| Problem |
Look through the entries below for the string "rules", and copy each line where it is found.

| Records to use |

(* ===== verification/Schemas.v ===== *)
(** * Schemas: the request bodies of app/schemas

    A validator takes the members of a body with their defaults filled in and their types
    parsed, and answers the body a handler receives or the errors of a 422 response.  As in
    Pydantic the constraints of all fields are tried, in the order of their declaration; a
    model validator runs when no field failed, and the first that fails is reported. *)

From S2P Require Import Prelude Py Effects Schema Settings Orm AuditTrail Directory Schedule.
From S2P Require Import Onboarding.

(** ** Errors and constraints *)

Inductive Violation : Type :=
  | string_too_short (min_length : Z)
  | string_too_long (max_length : Z)
  | greater_than_equal (ge : Z)
  | less_than_equal (le : Z)
  | greater_than (gt : Z)
  | enum_mismatch (expected : list string)
  | email_invalid
  | value_error (message : string).

(** [loc] is the path of the field inside the body; a model validator has the path of the
    model. *)
Record FieldError : Type := MkFieldError {
  fe_loc : list string;
  fe_violation : Violation }.

Definition Validated (A : Type) : Type := Result (list FieldError) A.

Definition Constraint (A : Type) : Type := A -> option Violation.

Definition min_length (n : Z) : Constraint string := fun s =>
  if str_len s <? n then Some (string_too_short n) else None.
Definition max_length (n : Z) : Constraint string := fun s =>
  if n <? str_len s then Some (string_too_long n) else None.
Definition at_least (n : Z) : Constraint Z := fun v => if v <? n then Some (greater_than_equal n) else None.
Definition at_most (n : Z) : Constraint Z := fun v => if n <? v then Some (less_than_equal n) else None.
Definition above (n : Z) : Constraint Z := fun v => if v <=? n then Some (greater_than n) else None.
Definition one_of (values : list string) : Constraint string := fun s =>
  if existsb (String.eqb s) values then None else Some (enum_mismatch values).

Definition both {A} (c d : Constraint A) : Constraint A := fun v =>
  match c v with Some e => Some e | None => d v end.

(** [T | None] *)
Definition nullable {A} (c : Constraint A) : Constraint (option A) := fun v =>
  match v with Some v => c v | None => None end.

Definition length_between (lo hi : Z) : Constraint string := both (min_length lo) (max_length hi).
Definition between (lo hi : Z) : Constraint Z := both (at_least lo) (at_most hi).

Definition field {A} (name : string) (c : Constraint A) (v : A) : list FieldError :=
  match c v with Some e => [MkFieldError [name] e] | None => [] end.

(** A field with a [field_validator(mode="after")], which may replace the value. *)
Definition field_after {A} (name : string) (c : Constraint A) (validator : A -> Result string A)
    (v : A) : list FieldError * A :=
  match c v with
  | Some e => ([MkFieldError [name] e], v)
  | None => match validator v with
            | Ok v' => ([], v')
            | Raise message => ([MkFieldError [name] (value_error message)], v)
            end
  end.

(** A field that is itself a model. *)
Definition nested {A} (path : list string) (r : Validated A) : list FieldError :=
  match r with
  | Ok _ => []
  | Raise errors => map (fun e => MkFieldError (path ++ fe_loc e) (fe_violation e)) errors
  end.
Definition items {A} (name : string) (validate : A -> Validated A) (l : list A) : list FieldError :=
  concat (imap (fun i x => nested [name; string_of_Z (Z.of_nat i)] (validate x)) l).

(** The end of a validation: [rules] are the failure conditions of the model validators. *)
Definition model {A} (errors : list FieldError) (rules : list (bool * string)) (body : A)
    : Validated A :=
  match errors with
  | [] => match List.find fst rules with
          | Some (_, message) => Raise [MkFieldError [] (value_error message)]
          | None => Ok body
          end
  | _ => Raise errors
  end.

(** ** Enumerations *)

Definition TransferDestinationPolicy : list string := ["business_phone"; "staff"]%string.
Definition BookingMode : list string := ["internal_booking"; "external_booking_link"]%string.
Definition ExternalBookingProvider : list string := ["booksy"; "other"]%string.
Definition SubscriptionPlan : list string :=
  ["booksy_lite"; "booksy_pro"; "full_booking"; "full_booking_pro"]%string.
Definition BusinessLanguage : list string := ["en"; "pl"]%string.
Definition BookingSource : list string := ["api"; "ivr"]%string.
Definition LeadBookingModeInterest : list string :=
  ["external_booking_link"; "standalone_booking"; "unsure"]%string.
Definition UserRole : list string := ["user"; "admin"; "platform_admin"]%string.

(** ** business.py *)

Definition ALLOWED_URL_SCHEMES : list string := ["http://"; "https://"]%string.

(** ["\n" in s or "\r" in s] *)
Definition has_newline (s : string) : bool :=
  existsb (fun c => let n := N_of_ascii c in (n =? 10)%N || (n =? 13)%N) (chars s).

Definition validate_booking_url (url : option string) : Result string (option string) :=
  match url with
  | None => Ok None
  | Some url =>
      let url := strip url in
      if has_newline url then Raise "external_booking_url must not contain newlines"%string
      else if negb (existsb (fun s => starts_with (chars s) (chars (lower url)))
                      ALLOWED_URL_SCHEMES)
      then Raise "external_booking_url must start with http:// or https://"%string
      else Ok (Some url)
  end.

Definition validate_booking_label (label : option string) : Result string (option string) :=
  match label with
  | None => Ok None
  | Some label =>
      if has_newline label then Raise "external_booking_label must not contain newlines"%string
      else Ok (Some label)
  end.

(** [external_url_required_when_external_mode], which three models share. *)
Definition url_required (external : bool) (url : option string) : bool * string :=
  (external && negb (opt_truthy url),
   "external_booking_url is required when booking_mode is external_booking_link"%string).

Definition is_external (mode : string) : bool := String.eqb mode MODE_EXTERNAL_BOOKING_LINK.

#[global] Instance eta_BusinessFields : Eta BusinessFields := fun f =>
  MkBusinessFields (bf_language f) (bf_phone f) (bf_owner_notification_phone f)
    (bf_transfer_phone_number f) (bf_transfer_enabled f) (bf_transfer_destination_policy f)
    (bf_booking_mode f) (bf_external_booking_url f) (bf_external_booking_label f)
    (bf_external_booking_provider f) (bf_subscription_plan f).

Definition validate_BusinessCreate (name timezone : string) (f : BusinessFields)
    : Validated (string * string * BusinessFields) :=
  let '(url_errors, url) := field_after "external_booking_url" (nullable (max_length 512))
                              validate_booking_url (bf_external_booking_url f) in
  let '(label_errors, label) := field_after "external_booking_label" (nullable (max_length 128))
                                  validate_booking_label (bf_external_booking_label f) in
  model
    (field "name" (length_between 1 255) name
     ++ field "timezone" (length_between 1 64) timezone
     ++ field "language" (one_of BusinessLanguage) (bf_language f)
     ++ field "phone" (nullable (max_length 32)) (bf_phone f)
     ++ field "owner_notification_phone" (nullable (max_length 32)) (bf_owner_notification_phone f)
     ++ field "transfer_phone_number" (nullable (max_length 32)) (bf_transfer_phone_number f)
     ++ field "transfer_destination_policy" (one_of TransferDestinationPolicy)
          (bf_transfer_destination_policy f)
     ++ field "booking_mode" (one_of BookingMode) (bf_booking_mode f)
     ++ url_errors ++ label_errors
     ++ field "external_booking_provider" (nullable (one_of ExternalBookingProvider))
          (bf_external_booking_provider f)
     ++ field "subscription_plan" (one_of SubscriptionPlan) (bf_subscription_plan f))
    [url_required (is_external (bf_booking_mode f)) url]
    (name, timezone, f <| bf_external_booking_url := url |> <| bf_external_booking_label := label |>).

| The completed task |
(** The end of a validation: [rules] are the failure conditions of the model validators. *)
Definition model {A} (errors : list FieldError) (rules : list (bool * string)) (body : A)
  | [] => match List.find fst rules with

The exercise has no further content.